First link is to Andrew Sullivan.
I strongly support civility in this struggle. Religious services and practices should be scrupulously respected. But when a church, like the Mormon church, makes a concerted effort to enter the public square and strip a small minority of basic civil rights, it is simply preposterous for them then to argue that the Mormon church cannot be criticized and protested because they are a religion. I have never done anything - nor would I do anything - to impede or restrict the civil rights of Mormons. I respect their right to freedom of conscience and religion. In fact, it is one of my strongest convictions. But when they use their money and power to target my family, to break it up, to demean it and marginalize it, to strip me and my husband of our civil rights, then they have started a war. And I am not a pacifist.
He writes that that the Mormon church has a horrid record of dealing with gays in their own congregation.

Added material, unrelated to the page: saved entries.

(** ** The loops *)

Lemma prim_edge_loop_spec W u rest :
  Forall (fun e => edge g u e.1 = Some e.2) rest -> u ∈ 0 :: W ->
  forall fuel it B done st, iterates g it rest -> (length rest < fuel)%nat ->
  inv W B done st -> zlen B + zlen rest < 2 ^ 61 ->
  exists st' B', edge_loop fuel g u it st = Ok st' /\
    inv W B' (fun a b => done a b \/ a = u /\ b ∈ rest.*1) st' /\ zlen B' <= zlen B + zlen rest.
Proof.
  intros Hrest Hu. induction Hrest as [|[v w] rest He Hrest IH]; intros [|fuel] it B done st Hit Hf Hi Hb;
    try (cbn in Hf; lia); cbn [edge_loop]; pose proof (nextEdge_spec g it _ Hg Hit) as Hn; cbn in Hn.
  - destruct Hn as (it' & ->). exists st, B. change (zlen (@nil (Z * Z))) with 0 in *.
    split; [done|]. split; [|lia].
    eapply prim_inv_weaken; [exact Hi|]. intros a b w _ _ [?|[_ ?%elem_of_nil]]; done.
  - destruct Hn as (it' & -> & Hit'). rewrite zlen_cons in *. pose proof (zlen_nonneg rest). cbn in He.
    destruct (offer_spec W B done st u v w Hi Hu He) as (st1 & B1 & -> & Hi1 & Hb1); [lia|].
    destruct (IH fuel it' B1 (fun a b => done a b \/ a = u /\ b = v) st1 Hit') as (st' & B' & -> & Hi' & Hb');
      [cbn in Hf; lia|exact Hi1|lia|].
    exists st', B'. split; [done|]. split; [|lia]. eapply prim_inv_weaken; [exact Hi'|].
    intros a b wab _ _ [?|[-> Hin]]; [tauto|]. cbn in Hin. apply elem_of_cons in Hin as [->|Hin]; tauto.
Qed.

(** All edges of the vertex [u] just added are offered. *)
Lemma process_spec W B u st :
  inv W B (fun a _ => a <> u) st -> u ∈ 0 :: W -> zlen B + n < 2 ^ 61 ->
  exists st' B', edge_loop (S (Z.to_nat (getVertexCount g))) g u (constructEdgeIterator u) st = Ok st' /\
    inv W B' (fun _ _ => True) st' /\ zlen B' <= zlen B + n.
Proof.
  intros Hi Hu Hb. pose proof (g_pos g Hg) as Hn.
  assert (Hug : vertex g u) by (pose proof (i_Vv _ _ _ _ Hi) as HV; rewrite Forall_forall in HV; by apply HV).
  pose proof (construct_iterates g u Hg Hug) as Hit. set (rest := edges_from _ g u 0) in *.
  pose proof (edges_from_length (Z.to_nat n) g u 0) as Hrl. fold rest in Hrl.
  assert (Hspec : forall y w, (y, w) ∈ rest <-> 0 <= y < n /\ edge g u y = Some w)
    by (intros; apply edges_from_spec; lia).
  assert (Hrest : Forall (fun e => edge g u e.1 = Some e.2) rest).
  { apply Forall_forall. intros [y w] Hin. by apply Hspec in Hin as [_ ?]. }
  assert (Hzr : zlen rest <= n) by (unfold zlen; lia).
  destruct (prim_edge_loop_spec W u rest Hrest Hu (S (Z.to_nat (getVertexCount g))) (constructEdgeIterator u) B
    (fun a _ => a <> u) st Hit) as (st' & B' & -> & Hi' & Hb'); [unfold getVertexCount; lia|exact Hi|lia|].
  exists st', B'. split; [done|]. split; [|lia]. eapply prim_inv_weaken; [exact Hi'|]. intros a y w He Ha _.
  destruct (Z.eq_dec a u) as [->|]; [right|by left]. split; [done|].
  destruct (edge_inv g u y w Hg He) as (_ & Hyg & _). unfold vertex in Hyg.
  change y with ((y, w).1). apply list_elem_of_fmap_2, Hspec. done.
Qed.

(** Popping a vertex that is in the tree. *)
Lemma prim_inv_drop W B B' x st q :
  inv W B (fun _ _ => True) st -> B ≡ₚ x :: B' -> x.1 ∈ 0 :: W ->
  contains (fun e => - e.2) q B' -> 10 <= capacity q ->
  inv W B' (fun _ _ => True) (mkSearch (verticesInMST st) (minDistance st) (spanningTreeParents st) q).
Proof.
  intros [Hvs Hmd Hps HV HVv Hin Hq Hcap Htr Hinn Hcn Hext Hbest Hfr Hbag] Hp Hx Hq' Hc'.
  split; cbn [verticesInMST minDistance spanningTreeParents queue]; auto.
  - intros v Hv HvV Hne. destruct (Hfr v Hv HvV Hne) as (Hin' & ? & ?). split; [|done].
    rewrite Hp in Hin'. apply elem_of_cons in Hin' as [Hxe|?]; [|done]. rewrite <- Hxe in Hx. done.
  - intros y Hy. apply Hbag. rewrite Hp. by right.
Qed.

Lemma tree_edges_snoc ps mds W v :
  tree_edges ps mds (W ++ [v]) = tree_edges ps mds W ++ [mkEdge (znth ps v) v (znth mds v)].
Proof. apply map_app. Qed.

Lemma cons_snoc_elem (a v : Z) W x : x ∈ a :: W ++ [v] <-> x ∈ a :: W \/ x = v.
Proof. rewrite !elem_of_cons, elem_of_app, list_elem_of_singleton. tauto. Qed.

(** Popping a vertex for the first time: its edge is a lightest one that leaves the
    tree. *)
Lemma prim_inv_visit W B B' x st q :
  inv W B (fun _ _ => True) st -> B ≡ₚ x :: B' -> (forall y, y ∈ B -> - y.2 <= - x.2) ->
  (x.1 ∉ 0 :: W) -> contains (fun e => - e.2) q B' -> 10 <= capacity q ->
  inv (W ++ [x.1]) B' (fun a _ => a <> x.1)
    (mkSearch (zset (verticesInMST st) x.1 true) (minDistance st) (spanningTreeParents st) q).
Proof.
  intros Hi Hp Hmax HxV Hq' Hc'. pose proof Hi as [Hvs Hmd Hps HV HVv Hin Hq Hcap Htr Hinn Hcn Hext Hbest Hfr Hbag].
  assert (HxB : x ∈ B) by (rewrite Hp; by left). destruct (Hbag x HxB) as [Hxg Hxd]. specialize (Hxd HxV).
  set (v := x.1) in *. destruct (Hfr v Hxg HxV ltac:(lia)) as (HvB & Hpar & Hedge).
  set (p := znth (spanningTreeParents st) v) in *. set (d := znth (minDistance st) v) in *.
  assert (Hx2 : x.2 = d) by (specialize (Hmax _ HvB); cbn in Hmax; lia).
  set (T := tree_edges (spanningTreeParents st) (minDistance st) W) in *.
  assert (HeE : mkEdge p v d ∈ E) by (by apply graph_edges_spec).
  assert (HVg : forall y, y ∈ 0 :: W -> vertex g y) by (by apply Forall_forall).
  assert (Hext' : extends n E (T ++ [mkEdge p v d])).
  { apply (exchange n E (graph_edges_range g Hg) (fun y => bool_decide (y ∈ 0 :: W)) T _ v p); auto.
    - by right.
    - by apply bool_decide_eq_false.
    - by apply bool_decide_eq_true.
    - intros f Hf. apply list_elem_of_In, in_map_iff in Hf as (y & <- & Hy%list_elem_of_In). cbn.
      rewrite !bool_decide_eq_true_2; [done|by right|by apply Hinn].
    - intros z _ Hz%bool_decide_eq_true. eapply conn_trans; [by apply Hcn|]. apply conn_sym. by apply Hcn.
    - intros f Hf%graph_edges_spec Hcross; [|done]. cbn [e_length]. destruct f as [a b w]. cbn in *.
      assert (Hc : exists a b, a ∈ 0 :: W /\ (b ∉ 0 :: W) /\ edge g a b = Some w).
      { destruct (decide (a ∈ 0 :: W)) as [Ha|Ha], (decide (b ∈ 0 :: W)) as [Hb|Hb].
        - by rewrite !bool_decide_eq_true_2 in Hcross.
        - by exists a, b.
        - exists b, a. by rewrite Hsym.
        - by rewrite !bool_decide_eq_false_2 in Hcross. }
      destruct Hc as (a' & b' & Ha & Hb & He). destruct (edge_inv g _ _ _ Hg He) as (_ & Hbg & Hwb).
      pose proof (Hbest a' b' w Ha Hb I He) as Hle.
      destruct (Hfr b' Hbg Hb ltac:(unfold UINT32_MAX; lia)) as (HbB & _). specialize (Hmax _ HbB). cbn in Hmax. lia. }
  unfold vertex in Hxg.
  split; cbn [verticesInMST minDistance spanningTreeParents queue]; rewrite ?zlen_zset, ?tree_edges_snoc; fold p d T; auto.
  - change (NoDup ((0 :: W) ++ [v])). apply NoDup_app. split_and!; [done| |apply NoDup_singleton].
    intros y Hy ->%list_elem_of_singleton. done.
  - change (Forall (vertex g) ((0 :: W) ++ [v])). apply Forall_app. split; [done|]. by apply Forall_singleton.
  - intros y Hy. unfold vertex in Hy. rewrite znth_zset by lia. rewrite cons_snoc_elem, <- Hin by done.
    destruct (Z.eqb_spec v y) as [->|]; [tauto|]. split; [tauto|]. by intros [?| ->].
  - apply Forall_app. split; [done|]. by apply Forall_singleton.
  - intros y [Hy | ->%list_elem_of_singleton]%elem_of_app; apply cons_snoc_elem; left; [by apply Hinn|done].
  - intros y Hy. apply cons_snoc_elem in Hy.
    assert (HTm : forall f, f ∈ T -> f ∈ T ++ [mkEdge p v d]) by (intros; apply elem_of_app; by left).
    destruct Hy as [Hy | ->]; [apply conn_mono with T; auto|].
    apply conn_trans with p; [|apply conn_mono with T; auto]. apply conn_sym.
    apply (conn_edge _ (mkEdge p v d)). apply elem_of_app. right. by left.
  - intros a b w [Ha | ->]%cons_snoc_elem Hb Hne He; [|done]. apply (Hbest a b w); auto.
    intros Hb'. apply Hb. apply cons_snoc_elem. by left.
  - intros y Hy HyV Hyne. rewrite cons_snoc_elem in HyV.
    destruct (Hfr y Hy ltac:(tauto) Hyne) as (HyB & Hyp & Hye). rewrite cons_snoc_elem. split; [|tauto].
    rewrite Hp in HyB. apply elem_of_cons in HyB as [Hxe|?]; [|done]. destruct HyV. right. unfold v. by rewrite <- Hxe.
  - intros y Hy. destruct (Hbag y) as [Hyg Hyd]; [rewrite Hp; by right|]. split; [done|]. intros HyV.
    apply Hyd. rewrite cons_snoc_elem in HyV. tauto.
Qed.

I should add that I dated a Mormon man for a few months a while back. What he told me about the LDS church's psychological warfare on their gay members, the brutality and viciousness and intolerance with which they attack and hound and police the gay children of Mormon families, would make anyone shudder.
They hounded my ex for having HIV and for being gay. They followed him secretly, outed him to his family and persecuted him for his illness. When he was diagnosed with HIV at Brigham Young, he had to run out of the college clinic to escape those who wanted to sequester and punish him. He died a few years ago. Most of his Mormon family didn't show up for his funeral. You want me to love these people? Let me say it's my Christian duty to try.
I know something about this, she says vaguely.
And then from the other side: Ron Dreher, Nate Oman, Russell Arben Fox, and Hugo Schwyzer. They are concerned that backlash will hurt religious freedom.